Vers l’émergence d’un nouveau modèle public-privé pour le financement des petits lanceurs
Au-delà de ces défis industriels, la course aux petits lanceurs représente pour l’Europe une occasion historique de réinventer son modèle de financement. Le défi : bâtir une coopération efficace entre fonds publics et initiatives privées pour soutenir des projets crédibles sans diluer les ressources. C’est tout l’enjeu de l’European Launcher Challenge, lancé en novembre 2023 sous l’égide de l’Agence Spatiale Européenne. Pensée pour stimuler l’émergence de nouveaux lanceurs spatiaux européens, cette initiative entend soutenir un petit nombre de champions — avec jusqu’à 169 millions d’euros par entreprise retenue — en misant sur des critères précis : réutilisabilité du lanceur, choix technologiques (comme le moteur méthane Prometheus), niveau de verticalisation ou encore compétitivité des coûts. Ce dispositif marque un tournant : un véritable partenariat public-privé, où les financements européens ne visent plus à porter seuls les projets, mais à jouer un rôle d’amorçage et d’accélérateur. Parmi les douze candidatures reçues, cinq sociétés – issues d’Allemagne (Isar Aerospace, Rocket Factory Augsburg), de France (MaiaSpace), d’Espagne (PLD Space) et du Royaume-Uni (Orbex) – ont été retenues en juillet 2025 pour entrer dans la seconde phase de sélection. L’initiative repose sur deux volets complémentaires : un contrat sur les services de lancement institutionnels (2026–2030) et un support au développement technologique incluant un premier vol orbital avant fin 2027, suivi d’une démonstration de capacité améliorée avant 2028.

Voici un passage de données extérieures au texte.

(** * The chat server of [chatServer.py]: connection pool and connection handler

    A shallow embedding of [ConnectionPool] and [handle_connection], and the
    properties of the protocol they implement.

    - Python [str] values are sequences of Unicode code points ([list N]).
      The UTF-8 [decode] and [encode] are left out: a line read is the text
      its bytes decode to, what is written is the text before its encoding,
      and bytes that do not decode are a read that raised.
    - A [StreamWriter] object is known by its identity ([Writer]); the class
      defines neither [__eq__] nor [__hash__], so [==], [!=] and membership
      in [connection_pool] all compare identities.
    - [connection_pool] is a Python [set]: a [gset Writer].  A [set] iterates
      in an order fixed by its members' hashes, not by the order in which they
      were added; here the order is that of [elements].
    - The methods run in a state-and-exception monad over [World]; the state
      reached when an exception is raised is kept, as in Python.
    - [handle_connection] is a coroutine: it is cut at its [await]s into
      segments that run without interruption, and [step] resumes one handler
      with the outcome of the operation it awaits. *)

From stdpp Require Import gmap list strings pretty.

(** ** Python strings *)

Abbreviation str := (list N).

(** A literal without escapes. *)
Definition py (s : string) : str :=
  (λ a, Ascii.N_of_ascii a) <$> String.list_ascii_of_string s.

Definition LF : N := 10%N.
Definition CR : N := 13%N.
Definition SP : N := 32%N.
Definition TAB : N := 9%N.

(** [str.isspace] on one code point, the characters [str.strip()] removes. *)
Definition isspace (c : N) : bool :=
  bool_decide (c ∈ [9; 10; 11; 12; 13; 28; 29; 30; 31; 32; 133; 160; 5760;
                    8232; 8233; 8239; 8287; 12288]%N)
  || ((8192 <=? c)%N && (c <=? 8202)%N).

Fixpoint lstrip (s : str) : str :=
  match s with
  | c :: s' => if isspace c then lstrip s' else s
  | [] => []
  end.

Definition rstrip (s : str) : str := reverse (lstrip (reverse s)).

(** [s.strip()] *)
Definition strip (s : str) : str := rstrip (lstrip s).

(** [str(n)] for an [int]. *)
Definition str_of_int (n : Z) : str := py (pretty n).

(** *** [textwrap.dedent]

    As in CPython up to 3.13: lines are delimited by ["\n"] only; a line made
    of spaces and tabs alone becomes empty; the margin is the longest common
    prefix of the space-and-tab indents of the remaining non-empty lines; it
    is removed from every line that starts with it. *)

Fixpoint split_lines_aux (cur : str) (s : str) : list str :=
  match s with
  | [] => [reverse cur]
  | c :: s' =>
      if decide (c = LF) then reverse cur :: split_lines_aux [] s'
      else split_lines_aux (c :: cur) s'
  end.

2026 : horizon indépassable dans la structuration de l’industrie européenne des petits lanceurs ?
Si la bataille pour le leadership européen dans les petits lanceurs est bel et bien lancée, de nombreuses questions restent en suspens. Faut-il aller vers une verticalisation plus forte de la filière ou encore vers une spécialisation par types de missions et de clients ? Comment garantir une demande institutionnelle suffisante pour faire émerger des champions et assurer la souveraineté européenne ? Le dynamisme du secteur des mini-lanceurs peut-il questionner le principe du retour géographique, qui fige et contraint les grands programmes spatiaux européens ? Autant de questions auxquels nous pensons que l’année 2026 devrait apporter quelques premiers éléments de réponse.